COMMENT & ANALYSIS: Please excuse my clickbait headline, it’s designed to make a point.

Another year and another misleading article from The Irish Times on cycling and helmets — the headline “Cycling the biggest activity for referrals to brain unit” is inaccurate because the research covered excludes pedestrians. Last time I checked, walking is an activity.

The research, titled ‘Sports & exercise related traumatic brain injury in the Republic of Ireland – The neurosurgical perspective‘ for some reason extracts cycling road traffic collisions and lumps them in with cycling sporting injuries without also looking at overall road traffic collisions.

Why isn’t walking included? And if we’re mixing sport and transport, will we also look at motoring and motorsport? Having poor or limited data isn’t a good reason to present limited research in isolation.

The conclusion of the paper states:

Our findings demonstrate that sport and exercise related TBI is associated with significant morbidity and mortality across a wide
variety of sporting activities in Ireland and maybe associated with a significant morbidity and mortality.

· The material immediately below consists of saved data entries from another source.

Definition lookup_of (endpoint : BackendEndpoint) : list Z * ClientRequest :=
  (hostname endpoint, mkClientRequest (hostname endpoint) (port endpoint) (host endpoint)
    (endpoint_path endpoint) None).

Lemma wp_call_platform {A} (f : W → A * W) (Q : A → Server W → Prop) X ub s :
  Q (f (platform s)).1 (set_platform (f (platform s)).2 s) → wp ub (invoke f) Q X s.
Proof.
  intros HQ. destruct (f (platform s)) as [a w] eqn:E.
  eapply wp_intro_ok; [unfold invoke; by rewrite E|done].
Qed.

Lemma ForwardRequest_spec request (Q : unit → Server W → Prop) X s :
  (∀ w, lookups w = lookups (platform s) ++ [(request_hostname request, request)] →
    Q tt (set_platform w s)) → wp False (ForwardRequest request) Q X s.
Proof.
  intros HQ. unfold ForwardRequest. wp_step. apply wp_call_platform.
  destruct (lookup_starts (request_hostname request) (u "80") request (platform s)) as [-> Hl].
  simpl. wp_step. by apply HQ.
Qed.

#[local] Opaque field_to_endpoint.

(** The selections of an operation are forwarded in their order up to the
    first one that is no field with an endpoint: for each the lookup of the host of
    its endpoint is started, with its port and path; nothing else is asked of the
    platform and the pool is left as it was. *)
Theorem forward_selections_lookups fragments_ selections s :
  Forall has_name selections →
  wp False (forward_selections fragments_ selections)
    (λ _ s', lookups (platform s') = lookups (platform s) ++ map lookup_of (forwarded selections) ∧
      memory_pool s' = memory_pool s ∧
      ssl_handle (gateway_client s') = ssl_handle (gateway_client s) ∧
      client_handle (gateway_client s') = client_handle (gateway_client s))
    (λ _ _, False) s.
Proof.
  intros Hn. revert s. induction Hn as [|selection rest Hname Hrest IH]; intros s; simpl.
  - wp_step. by rewrite app_nil_r.
  - wp_step. unfold forward_selection, endpoint_of.
    destruct selection as [? ? name ? ? ?| |]; simpl in Hname;
      [|repeat wp_step; simpl; by rewrite app_nil_r..].
    destruct Hname as [n ->]. simpl. wp_step. wp_step.
    destruct (find (identifier n) field_to_endpoint) as [endpoint|];
      [|repeat wp_step; simpl; by rewrite app_nil_r].
    do 3 wp_step. apply ForwardRequest_spec. intros w Hw. wp_step.
    eapply wp_mono; [apply IH| |done]. simpl. intros _ s' (Hl & Hp & Hs & Hc).
    split_and!; [|done..]. by rewrite Hl, Hw, <- app_assoc.
Qed.

(** *** The queries of the gateway *)

(** The endpoint of a selection of a query as it is printed. *)
Definition query_endpoint (x : query_selection) : option BackendEndpoint :=
  match x with
  | FieldOf _ name _ _ => find name field_to_endpoint
  | _ => None
  end.

Fixpoint query_forwarded (l : list query_selection) : list BackendEndpoint :=
  match l with
  | [] => []
  | x :: rest =>
      match query_endpoint x with
      | Some endpoint => endpoint :: query_forwarded rest
      | None => []
      end
  end.
(** A step that changes the ticket in focus and the free blocks. *)
Lemma focus_step p l1 e l2 o1 o2 t xs rest t' e' xs' :
  focus p l1 e l2 o1 o2 t xs → e'.1 = e.1 →
  owns (write_tickets e.1 t' (set_free_blocks rest p)) e' t' xs' →
  rest ++ xs' ≡ₚ free_blocks p ++ xs →
  focus (write_tickets e.1 t' (set_free_blocks rest p)) l1 e' l2 o1 o2 t' xs'.
Proof.
  intros [Hp Hl1 Hl2 Ho Hnd Hall] He Ho' Hperm.
  destruct (owns_first _ _ _ _ Ho) as (x & Hx%last_in & Hxb).
  assert (Hx1 : x ∉ concat o1 ∧ x ∉ concat o2).
  { apply list.NoDup_app in Hnd as (_ & _ & Hnd). apply list.NoDup_app in Hnd as (_ & Hnd & _).
    specialize (Hnd x Hx). rewrite concat_app in Hnd. set_solver. }
  destruct Hx1 as [Hx1 Hx2].
  assert (Hrest : rest ++ xs' ++ concat (o1 ++ o2) ≡ₚ free_blocks p ++ xs ++ concat (o1 ++ o2))
    by (by rewrite app_assoc, Hperm, <- app_assoc).
  split; simpl; [by destruct Hp| | |done|by rewrite Hrest|].
  - eapply (owners_frame p); try done. intros tk Htk. simpl. apply lookup_insert_ne. congruence.
  - eapply (owners_frame p); try done. intros tk Htk. simpl. apply lookup_insert_ne. congruence.
  - by rewrite Hrest.
Qed.

Lemma allocate_ok p l1 tk objs l2 size alignment a p' :
  system_ok (mkSystem p (l1 ++ (tk, objs) :: l2)) → request_ok size alignment →
  Allocate size alignment tk p = Ok a p' →
  system_ok (mkSystem p' (l1 ++ (tk, (a, size) :: objs) :: l2)).
Proof.
  intros (o1 & o2 & t & xs & Hf)%system_focus Hreq Hrun.
  pose proof (focus_owns _ _ _ _ _ _ _ _ Hf) as Ho. pose proof (focus_pool _ _ _ _ _ _ _ _ Hf) as Hp.
  pose proof (owns_ok _ _ _ _ Ho) as [Hb Hoff]. pose proof (owns_ticket _ _ _ _ Ho) as Htk.
  pose proof (focus_distinct _ _ _ _ _ _ _ _ Hf) as Hnd.
  pose proof (focus_blocks _ _ _ _ _ _ _ _ Hf) as Hall. apply list.Forall_app in Hall as [Hfree _].
  rewrite (allocate_verdict _ _ _ t) in Hrun by done. unfold allocate_spec in Hrun.
  assert (Hpad : 0 ≤ padding p alignment t).
  { pose proof (block_inside p Hp _ Hb). pose proof Hp as [].
    eapply padding_bound; [apply Hreq|lia]. }
  destruct Hreq as [Hsz _]. destruct (fits p size alignment t) eqn:Hfits.
  - injection Hrun as <- <-. unfold fits in Hfits. bool_hyps. eapply focus_system.
    replace p with (set_free_blocks (free_blocks p) p) at 2 by (by destruct p).
    eapply (focus_step p _ (tk, objs)); [done..| |done].
    eapply (owns_push p _ tk objs t _ xs xs); try done; simpl.
    + apply lookup_insert_eq.
    + split; simpl; [done|lia].
    + by destruct Ho.
    + unfold in_block. simpl. lia.
    + lia.
    + left. split; [done|lia].
  - destruct (free_blocks p) as [|x rest] eqn:Hfr; [done|].
    destruct (Z.leb_spec size (block_size p)); [|done]. injection Hrun as <- <-.
    apply list.Forall_cons in Hfree as [Hx _].
    assert (Hxs : x ∉ xs). { simpl in Hnd. apply list.NoDup_cons in Hnd as [Hnd _]. set_solver. }
    eapply focus_system, (focus_step p _ (tk, objs) _ _ _ _ _ rest (mkTicket size x) _ (x :: xs));
      [done|done| |by rewrite Hfr, <- Permutation_middle].
    eapply (owns_push p _ tk objs t _ xs (x :: xs)); try done; simpl.
    + apply lookup_insert_eq.
    + split; simpl; [done|lia].
    + destruct (owns_first _ _ _ _ Ho) as (y & Hy & _). by destruct xs.
    + set_solver.
    + unfold in_block. simpl. lia.
    + by right.
Qed.

Lemma return_ok p l1 tk objs l2 p' :
  system_ok (mkSystem p (l1 ++ (tk, objs) :: l2)) → ReturnTicket tk p = Ok tt p' →
  system_ok (mkSystem p' (l1 ++ l2)).
Proof.
  intros (o1 & o2 & t & xs & [Hp Hl1 Hl2 Ho Hnd Hall])%system_focus Hrun.
  unfold ReturnTicket, read_ticket, get, mbind, M_bind in Hrun.
  pose proof (owns_ticket _ _ _ _ Ho) as Htk. simpl in Htk. rewrite Htk in Hrun.
  injection Hrun as <-. pose proof (owns_current _ _ _ _ Ho) as Hc.
  destruct xs as [|x xs]; [done|]. injection Hc as ->.
  assert (Hperm : free_blocks p ++ (block t :: xs) ++ concat (o1 ++ o2) ≡ₚ
    xs ++ block t :: free_blocks p ++ concat (o1 ++ o2)).
  { simpl. rewrite <- !Permutation_middle. constructor. apply Permutation_app_swap_app. }
  rewrite Hperm in Hnd, Hall. apply list.NoDup_app in Hnd as (_ & _ & Hnd).
  apply list.Forall_app in Hall as [_ Hall].
  split; simpl; [by destruct Hp|]. exists (o1 ++ o2). split_and!; [|done..].
  eapply list.Forall2_impl; [by apply Forall2_app|]. intros entry ys [t' Ho'].
  exists t'. by eapply owns_frame.
Qed.
(** * Session lifecycle and per-client locking of the WhatsApp web API server

    A shallow embedding of [app/main.py]: the three module-level tables
    ([drivers], [timers], [semaphores]), the request hooks, the poll callback
    and the admin sweep, written as state-passing functions over an explicit
    store, with Python exceptions as a second outcome that keeps the store
    reached so far. *)

From Stdlib Require Import Ascii String.
From stdpp Require Import gmap strings list fin_maps.

Open Scope string_scope.
Open Scope nat_scope.

(** ** Data model *)

(** Modelled from the spec: [WhatsAPIDriverStatus] is declared in the
    [webwhatsapi] package, which is imported but is not part of [app/main.py];
    the closed enumeration the specification gives is used. *)
Inductive WhatsAPIDriverStatus := Unknown | NotLoggedIn | LoggedIn.

Global Instance WhatsAPIDriverStatus_eq_dec : EqDecision WhatsAPIDriverStatus.
Proof. solve_decision. Defined.

(** Python exceptions that the modelled code can meet.  [HTTPException n] is
    what [flask.abort(n)] raises; [DriverError] stands for anything raised by
    the automation driver; [OSError] for a failing file-system call. *)
Inductive exn :=
| KeyError | AttributeError | TypeError | IndexError
| HTTPException (code : nat)
| DriverError
| OSError.

(** What the remote browser answers to the commands [main.py] sends.  [None]
    (or [false] for [quit_ok]) means the call raises.  [get_unread_reply]
    lists, per unread message group, whether [chat.send_seen()] succeeds. *)
Record Remote := {
  get_status_reply : option WhatsAPIDriverStatus;
  is_logged_in_reply : option bool;
  quit_ok : bool;
  get_unread_reply : option (list bool)
}.

(** A constructed [WhatsAPIDriver] object.  [serial] is the identity of the
    object: the number of constructions that preceded its own. *)
Record WhatsAPIDriver := {
  serial : nat;
  username : string;
  profile : string;
  remote : Remote
}.

(** [RepeatedTimer]: [function] is always [check_new_messages], [args] the
    client id.  [timer_armed] tells whether the [threading.Timer] held in
    [_timer] is pending ([true]) or cancelled ([false]). *)
Record RepeatedTimer := {
  interval : nat;
  args : string;
  timer_armed : bool;
  is_running : bool
}.

Inductive Command := CmdGetStatus | CmdIsLoggedIn | CmdQuit | CmdGetUnread | CmdSendSeen.

(** Observable actions, newest first in [trace].  [EvTimerStop c t] records
    a call of [stop()] on the timer object of client [c], with the state [t]
    in which the call leaves that object: the object may drop out of the
    timer table right afterwards, and the event is then what is left of the
    call. *)
Inductive Event :=
| EvConstruct (n : nat) (client_id : string)
| EvCommand (n : nat) (c : Command)
| EvAcquire (client_id : string) (timeout : nat) (got : bool)
| EvRelease (client_id : string)
| EvTimerStop (client_id : string) (stopped : RepeatedTimer)
| EvRmtree (path : string)
| EvView (client_id : option string).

There’s no conclusions on helmet wearing. With the data and level of research provided such conclusions would be impossible. Yet with a limited data set the authors seem to keep trying to make that link.

Two of the cycling deaths mentioned in the article and were linked to collisions involving cars, which research indicates helmets have an even lower chance of being helpful.

The researchers note: “The current debate regarding helmet legislation should not be used in isolation but in conjunction with a concerted effort to significantly improved the cycling infrastructure.” Yet their paper is yet another hint at helmets which is a distraction to all-round cycling safety focused on preventing all types of collisions, including head injuries.